TASK TO COMPLETE
Every line of the records that contains "intros" should be tallied, and only the resulting number returned.

Saved entries
***

Lemma answer2_post l s g m que que' x : inv AWait2 l s g -> popped (lost g) s m que que' x -> Msg.tag x = WF_AUTH_TAG_RSP ->
  exists st, on_answer2 m l (set_msg_que que s) = Ret st /\ keeps AWait2 s g [] st.
Proof.
  intros Hi Hpo Ht. destruct (popped_answer _ _ _ _ _ _ Hpo Ht) as (seq & status & Hat & Ha).
  pose proof Hpo as [Hpop Hdel Hh Hback Hnew Hx Hx' Hlast Hrsp Hln Hln']. unfold on_answer2. cbn [set_msg_que msg_que]. rewrite Hat. cbn [cbind].
  rewrite Ha. cbn [cbind].
  assert (Hdrop : exists st, (letc s := msg_del m (set_msg_que que s) in Ret (again ASend1 l s)) = Ret st /\ keeps AWait2 s g [] st).
  { rewrite (msg_del_eq m (set_msg_que que s) que') by done. eexists. split; [done |].
    apply again_keeps; [by left | | done | cbn; lia]. apply (wait_inv_que _ l s g que'); [by left | done | done]. }
  destruct (Z.eqb_spec seq WF_80211_AUTH_SEQ_2) as [-> |]; [| done].
  destruct (Z.eqb_spec status WF_80211_STATUS_NOT_SUPPORTED_AUTH_ALG).
  { set (w := Wi.set_auth_algo _ _). rewrite (msg_del_eq m _ que') by done. eexists. split; [done |].
    apply again_keeps; [by left | | done | cbn; lia]. destruct Hi as (_ & Hk & (H1 & H2 & H3) & Hr). cbn [inv]. unfold round1, algo_ok, w. cbn.
    split_and!; try first [done | lia | by destruct (_ =? _); auto].
    apply (base_same _ (set_msg_que que' s)); [done | done | by destruct Hback as [_ _ _ []] | done]. }
  destruct (Z.eqb_spec status WF_80211_STATUS_SUCCESS) as [-> |]; [| done].
  destruct Hi as (_ & (H1 & H2 & H3 & H4 & H5) & (H6 & H7 & H8) & Hr). cbn [set_msg_que node].
  destruct (Z.eqb_spec (Wi.auth_algo (node s)) dot11AuthAlgrthm_Open).
  - rewrite (msg_del_eq m (set_msg_que que s) que') by done. eexists. split; [done |]. cbn. split; [| unfold measure; cbn; lia].
    split_and!; try first [done | lia].
    + by right.
    + intros _. apply (popped_accepted _ _ _ _ _ _ 2 Hpo Ht Ha). by left.
  - eexists. split; [done |]. cbn. split; [| unfold measure; cbn; lia]. unfold working, round1. split_and!; try first [done | lia].
    right. split_and!; try first [done | lia | by apply Hrsp]. by destruct H7.
Qed.

Lemma answer4_post l s g m que que' x : inv AWait4 l s g -> popped (lost g) s m que que' x -> Msg.tag x = WF_AUTH_TAG_RSP ->
  exists st, on_answer4 m l (set_msg_que que s) = Ret st /\ keeps AWait4 s g [] st.
Proof.
  intros Hi Hpo Ht. destruct (popped_answer _ _ _ _ _ _ Hpo Ht) as (seq & status & Hat & Ha).
  pose proof Hpo as [Hpop Hdel Hh Hback Hnew Hx Hx' Hlast Hrsp Hln Hln']. unfold on_answer4. cbn [set_msg_que msg_que]. rewrite Hat. cbn [cbind].
  rewrite Ha. cbn [cbind]. destruct (Z.eqb_spec seq WF_80211_AUTH_SEQ_4) as [-> |].
  2: { rewrite (msg_del_eq m (set_msg_que que s) que') by done. eexists. split; [done |].
       apply again_keeps; [by right | | done | cbn; lia]. apply (wait_inv_que _ l s g que'); [by right | done | done]. }
  destruct Hi as (_ & (H1 & H2 & H3 & H4 & H5) & (H6 & H7 & H8) & Hr).
  destruct (Z.eqb_spec status WF_80211_STATUS_SUCCESS) as [-> |].
  - rewrite (msg_del_eq m (set_msg_que que s) que') by done. eexists. split; [done |]. cbn. split; [| unfold measure; cbn; lia].
    split_and!; try first [done | lia]. right. split_and!; try first [done | lia].
    apply (popped_accepted _ _ _ _ _ _ 4 Hpo Ht Ha). by right.
  - rewrite (msg_del_eq m _ que') by done. eexists. split; [done |]. cbn. split; [| unfold measure; cbn; change (u8 _) with 4; lia].
    change (u8 _) with 4. unfold working, round3. cbn. split_and!; try first [done | lia].
    2: { intros _. destruct Hx' as (x' & Hx' & Ht' & Hv'). exists m, x', status. cbn. by rewrite Hv', Ht'. }
    by apply (base_same _ (set_msg_que que' s)); [done | done | apply Hback | done].
Qed.

Lemma wait2_post l s g : inv AWait2 l s g -> wp (block cfg AWait2 l s) (keeps AWait2 s g).
Proof. intros Hi. apply sta_wait_post; [by left | done |]. intros. by eapply answer2_post. Qed.

Lemma wait4_post l s g : inv AWait4 l s g -> wp (block cfg AWait4 l s) (keeps AWait4 s g).
Proof. intros Hi. apply sta_wait_post; [by right | done |]. intros. by eapply answer4_post. Qed.

(** The challenge written over the old one. *)
Lemma text_written w d : node_ok w -> (length d <= 128)%nat -> bytes_ok d ->
  exists text, blit (Wi.chlg_txt w) 0 d = Ret text /\ node_ok (Wi.set_chlg_txt text w).
Proof.
  intros [H1 H2 H3 H4] Hl Hd. exists (d ++ drop (length d) (Wi.chlg_txt w)). split.
  - rewrite <- (take_drop (length d) (Wi.chlg_txt w)) at 1. apply Mgmt.blit_app_head. rewrite length_take. lia.
  - split; try done; cbn; [rewrite length_app, length_drop; lia |]. apply bytes_ok_app. split; [done | by apply Forall_drop].
Qed.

***

RESPONSE AREA
7